A fabulous woman has respect for everyone and many things, but most definitely respects and cherishes herself. Fabulous women aren’t victims, takers, people who do the minimum, connivers or bad people. They are not perfect but they are perfectly fine in the broadest sense of that word and absolutely self responsible.
At 65, we know we are still completely capable of being fabulous. But, it is no longer a given. Working at being fabulous takes more energy that on some days we just don’t have (or what I find very telling), we don’t want to have. Let me not speak for “us”; let me say for just me, some days it is now OK for me not to be fabulous. Ouch. I never thought I would say that. But it is true. Finally, at age 65, I just let myself off the hook in one or another small way that I have learned doesn’t matter or shouldn’t matter any more. And in my view, that means I am not quite as fabulous – but fabulous enough.
The term I am getting more comfortable with is “older”. I know I am not young. I know I am not middle aged, but I am not yet ready to be called or labeled old. To me old, and I do think I will be old, is 80 and up. Just how I feel it goes in this early part of the 21st century. Certainly 100 or less years from now, old may be 90 – or 100 – but from where I sit, where and what I see, it is now 80. Of course I know developmental psychologists have a number of models that label stages of life in other terms than simply old and young and older. Stages of one’s life is a common way of looking at a person’s life from birth till death that explains the challenges and approaches to life one takes at various times. It is interesting reading if you haven’t had the chance to explore it.
I bring this up because my comfort with being called and labeled “older”, is for me a great bit of progress. Being “older” doesn’t let me off the hook for anything I don’t want to do anymore. That is being lazy – and women who use the “I am older” card to get out of perfectly simple things clearly are not fabulous. But being “older” to me implies I have had certain experiences that have given me knowledge about what works for me and what does not work for me right now.

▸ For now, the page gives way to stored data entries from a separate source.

Lemma workspace_reply_answers persisted id rid r :
  ∃ f, workspace_reply persisted id rid r = Some f ∧
    ((∃ workspace sessions persisted, f = Frame_Workspace workspace sessions persisted rid) ∨
     refuses None (Some id) rid f).
Proof. destruct r as [[i ss]|e]; eexists; (split; [reflexivity|]); [left; by eexists _, _, _|by right]. Qed.

Lemma quiet_reply_answers id rid r :
  match quiet_reply id rid r with Some f => refuses (Some id) None rid f | None => True end.
Proof. by destruct r; simpl. Qed.

Lemma create_session_answers generation persisted named cwd p pi command env cols rows kind label bytes rid :
  gives (λ r, (∃ session persisted, r = Frame_Created session persisted rid) ∨ refuses None (Some named) rid r)
    (create_session generation persisted named cwd p pi command env cols rows kind label bytes rid).
Proof. repeat answers_step; [left; by eexists _, _|by right..]. Qed.

Lemma combined_create_answers who root name p pi env cols rows persisted rid :
  gives (λ r, (∃ i ss persisted, r = Frame_Workspace i ss persisted rid) ∨ ∃ id, refuses None id rid r)
    (combined_create who root name p pi env cols rows persisted rid).
Proof.
  repeat answers_step; try (right; by eexists).
  repeat case_match; [left; by eexists _, _, _|right; by eexists].
Qed.

(** C30. One request in, at most one reply out, and the reply fits: requests are
    answered with their own kind of ack or a refusal that carries the request's
    correlation id and names its subject; attach, detach, input, resize, focus and
    subscribe are answered only when they fail; an error is never answered. *)
Theorem replies_fit_their_request frame subscriber outbound generation w :
  answers frame (st_eval (handle_frame frame subscriber outbound generation) w).
Proof.
  unfold st_eval. revert w. change (gives (answers frame) (handle_frame frame subscriber outbound generation)).
  unfold handle_frame. apply gives_bind. intros w.
  destruct frame; cbn match; cbv zeta;
    try (eapply gives_then; [first [apply create_session_answers | apply combined_create_answers]|];
         intros r Hr; apply gives_ret; exact Hr);
    try (apply gives_bind; intros r; apply gives_ret;
         destruct (workspace_reply_answers (persisted w) workspace_id request_id r) as (f & -> & Hf); exact Hf).
  all: try (destruct (generation =? LEGACY_GENERATION);
    [eapply gives_then; [apply combined_create_answers|]; intros r Hr; apply gives_ret; exact Hr|]).
  all: repeat answers_step; cbn [answers]; try done; try (by repeat eexists);
    try (apply quiet_reply_answers).
  all: destruct a; [left|right]; by repeat eexists.
Qed.

(** The daemon selects a generation and the client agrees: an acknowledged hello
    is served at the highest generation both ranges contain, and the client that sent
    it accepts the ack; a hello with no common generation or an unusable capability
    list is refused under the code for it, with the hello's id, and the client fails. *)
Theorem handshake_is_agreed hello w :
  match st_eval (handshake (inr (Frame_Hello hello))) w with
  | (Some reply, Some generation) =>
      generation = Z.min (h_max_generation hello) MAX_GENERATION ∧
      h_min_generation hello ≤ generation ∧ MIN_GENERATION ≤ generation ∧
      validate_capabilities (h_capabilities hello) = Ok () ∧
      ∃ ack, reply = Frame_HelloAck ack ∧ ack_generation ack = generation ∧
        ack_request_id ack = h_request_id hello ∧ accept_reply hello reply = inr ack
  | (Some reply, None) =>
      ∃ code, refuses None None (h_request_id hello) reply ∧ frame_error_code reply = Some code ∧
        (∃ text, accept_reply hello reply = inl text) ∧
        ((code = error_code.UNSUPPORTED_GENERATION ∧
          ∀ g, ¬ (h_min_generation hello ≤ g ≤ h_max_generation hello ∧ MIN_GENERATION ≤ g ≤ MAX_GENERATION)) ∨
         (code = error_code.INVALID_ARGUMENT ∧ validate_capabilities (h_capabilities hello) ≠ Ok ()))
  | (None, _) => False
  end.
Proof.
  unfold st_eval, handshake.
  destruct (select_generation _ _ _ _) as [g|] eqn:Hg.
  - apply select_generation_Some in Hg as (Hmin & Hlo & Hd).
    destruct (validate_capabilities (h_capabilities hello)) as [[]|reason] eqn:Hcap.
    + rewrite !st_bind_unfold. cbn [st_get fst snd mret st_ret].
      split_and!; [done..|]. eexists. split; [reflexivity|]. split_and!; [done..|].
      cbn [accept_reply hello_ack ack_generation].
      rewrite (proj2 (Z.ltb_ge _ _)), (proj2 (Z.ltb_ge _ _)) by lia. done.
    + simpl. eexists. split_and!; [by eexists _, _|done|by eexists|by right].
  - simpl. eexists. split_and!; [by eexists _, _|done|by eexists|left; split; [done|]].
    intros g Hin. unfold select_generation in Hg. case_match eqn:Hs; [done|].
    unfold MIN_GENERATION, MAX_GENERATION in *.
    apply Z.leb_gt in Hs. lia.
Qed.
End Dispatch.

I have exercised enough to know when my body says no more and means it.
I have prayed enough and meditated enough to know when it isn’t worth praying for something or my mind and heart are not ready for the truths being whispered to my highest self.
I have worked enough to know when something just isn’t worth the time, effort or money that has to go into it to achieve anything.
I have done enough things that I did not want to do believing they were the right or only thing to do to know for sure that some things are truly important and absolutely worth doing even if you don’t want to. But that list is VERY small versus all the stuff I thought was on that list.
And I have worn enough “on sale” or second rate outfits to know being cheap with oneself is always a bad investment.
So I am at peace with being older – and I like it. It doesn’t hurt my feelings that I just don’t want to do or be something anymore. Selectively it is OK. It is what I earned. I am not so much letting myself off the hook as I am conserving my lessening energy and passion for those things and people that honestly are important for me now.
If you just give up because things are hard, you lose your fabulous self. But when you are more discriminating in the BEST sense of that word, you become someone more deeply yourself: mysterious and wonderful. “Older” – and that is just fabulous enough for me.